:: EXERCISE PROMPT ::
After locating the line that contains "Definition set_lv (i" in the records below, write out exactly that line and each line after it through the one that contains "(** [g] with other counts and sizes. *)", and nothing else.
========
(* ===== verification/LvmSpec.v ===== *)
(** * What lvm2 promises

    The volume groups, physical and logical volumes of a node as an abstract
    state [lvm], and the effect of each command the agent runs as a step
    relation on it.  [Lvm2Laws] is what an implementation of the [Lvm2]
    interface promises its client, the volume manager, in terms of that state;
    [LvmToolsLaws] is what the documented command line tools do, of which
    [LvmdCorrect] derives the promise for [Lvm2Implement]. *)

From S2P Require Import Prelude GoStrings Api GoRuntime Mutx Exec Utils LvmParse Lvmd.

#[local] Open Scope string_scope.
#[local] Open Scope list_scope.
#[local] Open Scope Z_scope.

(** ** The abstract state *)

(** Groups by name, volumes by group and name, as the tools report them.
    Missing devices share a name, so the physical volumes are a list. *)
Record lvm := mkLvm {
  l_vgs : gmap string VgGroup;
  l_pvs : list PVInfo;
  l_lvs : gmap (string * string) LvInfo
}.

(** lvm(8), VALID NAMES: no slash, no leading hyphen. *)
Definition valid_name (n : string) : bool := negb (has_char "/" n) && negb (HasPrefix n "-").

(** The volumes of a group. *)
Definition lv_count (vg : string) (m : gmap (string * string) LvInfo) : Z :=
  Z.of_nat (size (filter (λ kv, kv.1.1 = vg) m)).

Record wf_lvm (s : lvm) : Prop := {
  wf_vgs n g : l_vgs s !! n = Some g →
    vg_VGName g = n ∧ wf_vg g ∧ vg_LVCount g = lv_count n (l_lvs s);
  wf_pvs p : p ∈ l_pvs s → wf_pv p;
  wf_lvs vg n i : l_lvs s !! (vg, n) = Some i →
    lvi_VGName i = vg ∧ lvi_LVName i = n ∧ n ≠ "" ∧ valid_name (lvi_PoolLV i) ∧ wf_lv i ∧
    is_Some (l_vgs s !! vg)
}.

Definition set_vg (g : VgGroup) (s : lvm) : lvm :=
  mkLvm (<[vg_VGName g := g]> (l_vgs s)) (l_pvs s) (l_lvs s).
Definition set_lv (i : LvInfo) (s : lvm) : lvm :=
  mkLvm (l_vgs s) (l_pvs s) (<[(lvi_VGName i, lvi_LVName i) := i]> (l_lvs s)).
Definition set_pvs (ps : list PVInfo) (s : lvm) : lvm := mkLvm (l_vgs s) ps (l_lvs s).

(** [g] with other counts and sizes. *)
Definition vg_resized (g : VgGroup) (dpv dlv dsize dfree : Z) : VgGroup :=
  mkVG (vg_VGName g) (vg_PVCount g + dpv) (vg_LVCount g + dlv) (vg_VGAttr g)
    (vg_VGSize g + dsize) (vg_VGFree g + dfree) (vg_PVS g).
Definition lv_sized (i : LvInfo) (size : Z) : LvInfo :=
  mkLV (lvi_LVName i) (lvi_VGName i) (lvi_LVPath i) size (lvi_LVKernelMajor i)
    (lvi_LVKernelMinor i) (lvi_Origin i) (lvi_OriginSize i) (lvi_PoolLV i) (lvi_ThinCount i)
    (lvi_LVTags i) (lvi_DataPercent i) (lvi_LVAttr i) (lvi_LVActive i).
(** The row of the device [p] names becomes [p]. *)
Definition replace_pv (p : PVInfo) (ps : list PVInfo) : list PVInfo :=
  (λ q, if String.eqb (pv_PVName q) (pv_PVName p) then p else q) <$> ps.

(** A thin volume takes no space of its group. *)
Definition consumed (i : LvInfo) : Z :=
  if String.eqb (lvi_PoolLV i) "" then lvi_LVSize i else 0.

(** What [lvremove] of a volume takes with it: the volumes of a pool. *)
Definition dropped (vg lv : string) (k : string * string) (i : LvInfo) : bool :=
  String.eqb k.1 vg && (String.eqb k.2 lv || String.eqb (lvi_PoolLV i) lv).

Definition drop_lvs (P : string * string → LvInfo → bool) (m : gmap (string * string) LvInfo) :=
  filter (λ kv, P kv.1 kv.2 = false) m.

(** ** The commands *)

Inductive lvm_cmd :=
| CPvCreate (dev : string)
| CPvRemove (dev : string)
| CPvMove (dev : string)
| CVgCreate (vg dev : string)
| CVgExtend (vg dev : string)
| CVgReduce (vg dev : string)
| CVgRemove (vg : string)
| CLvCreate (lv vg : string) (gib : Z)
| CLvRemove (lv vg : string)
| CLvResize (lv vg : string) (gib : Z)
| CPoolResize (lv vg : string) (gib : Z)
| CPvResize (dev : string)
| CReduceMissing (vg : string).

Definition gib_arg (gib : Z) : string := FormatUint gib +:+ "g".

Definition cmdline (c : lvm_cmd) : command :=
  match c with
  | CPvCreate dev => ("pvcreate", [dev])
  | CPvRemove dev => ("pvremove", [dev])
  | CPvMove dev => ("pvmove", [dev])
  | CVgCreate vg dev => ("vgcreate", ["--add-tag=" +:+ vg; vg; dev])
  | CVgExtend vg dev => ("vgextend", [vg; dev])
  | CVgReduce vg dev => ("vgreduce", [vg; dev])
  | CVgRemove vg => ("vgremove", ["-f"; vg])
  | CLvCreate lv vg gib => ("lvcreate", ["-n"; lv; "-L"; gib_arg gib; "-W"; "y"; "-y"; vg])
  | CLvRemove lv vg => ("lvremove", ["-f"; lv_arg vg lv])
  | CLvResize lv vg gib => ("lvresize", ["-L"; gib_arg gib; lv_arg vg lv])
  | CPoolResize lv vg gib => ("lvresize", ["-f"; "-L"; gib_arg gib; lv_arg vg lv])
  | CPvResize dev => ("pvresize", [dev])
  | CReduceMissing vg => ("vgreduce", ["--removemissing"; vg])
  end.

(** Commands whose names the tools accept. *)
Definition valid_cmd (c : lvm_cmd) : Prop :=
  match c with
  | CPvCreate dev | CPvRemove dev | CPvMove dev | CPvResize dev => safe dev
  | CVgCreate vg dev | CVgExtend vg dev | CVgReduce vg dev => valid_name vg ∧ vg ≠ "" ∧ safe vg ∧ safe dev
  | CVgRemove vg | CReduceMissing vg => valid_name vg
  | CLvCreate lv vg gib => valid_name lv ∧ lv ≠ "" ∧ safe lv ∧ valid_name vg ∧ is_u64 gib
  | CLvRemove lv vg => valid_name lv ∧ valid_name vg
  | CLvResize lv vg gib | CPoolResize lv vg gib => valid_name lv ∧ valid_name vg ∧ is_u64 gib
  end.

(** Extents are allocated, freed or moved: the devices, their groups and sizes
    stay, their free space and attributes may change. *)
Definition pv_id (p : PVInfo) : string * string * Z := (pv_PVName p, pv_VGName p, pv_PVSize p).
Definition same_devices (ps ps' : list PVInfo) : Prop :=
  pv_id <$> ps' = pv_id <$> ps ∧ Forall wf_pv ps'.
Definition pv_shuffle (s s' : lvm) : Prop :=
  l_vgs s' = l_vgs s ∧ l_lvs s' = l_lvs s ∧ same_devices (l_pvs s) (l_pvs s').

(** [p'] is the row of the device of [p] once it is in the group [vg], or in
    none; its usable size is rounded to the extents of the group. *)
Definition regrouped (p : PVInfo) (vg : string) (p' : PVInfo) : Prop :=
  pv_PVName p' = pv_PVName p ∧ pv_VGName p' = vg ∧ wf_pv p'.

Definition resized_by (i : LvInfo) (gib : Z) : Z :=
  if String.eqb (lvi_PoolLV i) "" then gib * GiB - lvi_LVSize i else 0.

(** A device that is gone; [pvs] has no name for it. *)
Definition missing (vg : string) (q : PVInfo) : Prop :=
  pv_VGName q = vg ∧ Contains (pv_PVName q) "unknown" = true.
========
:: ANSWER TO THE PROBLEM ::
Definition set_lv (i : LvInfo) (s : lvm) : lvm :=
  mkLvm (l_vgs s) (l_pvs s) (<[(lvi_VGName i, lvi_LVName i) := i]> (l_lvs s)).
Definition set_pvs (ps : list PVInfo) (s : lvm) : lvm := mkLvm (l_vgs s) ps (l_lvs s).

(** [g] with other counts and sizes. *)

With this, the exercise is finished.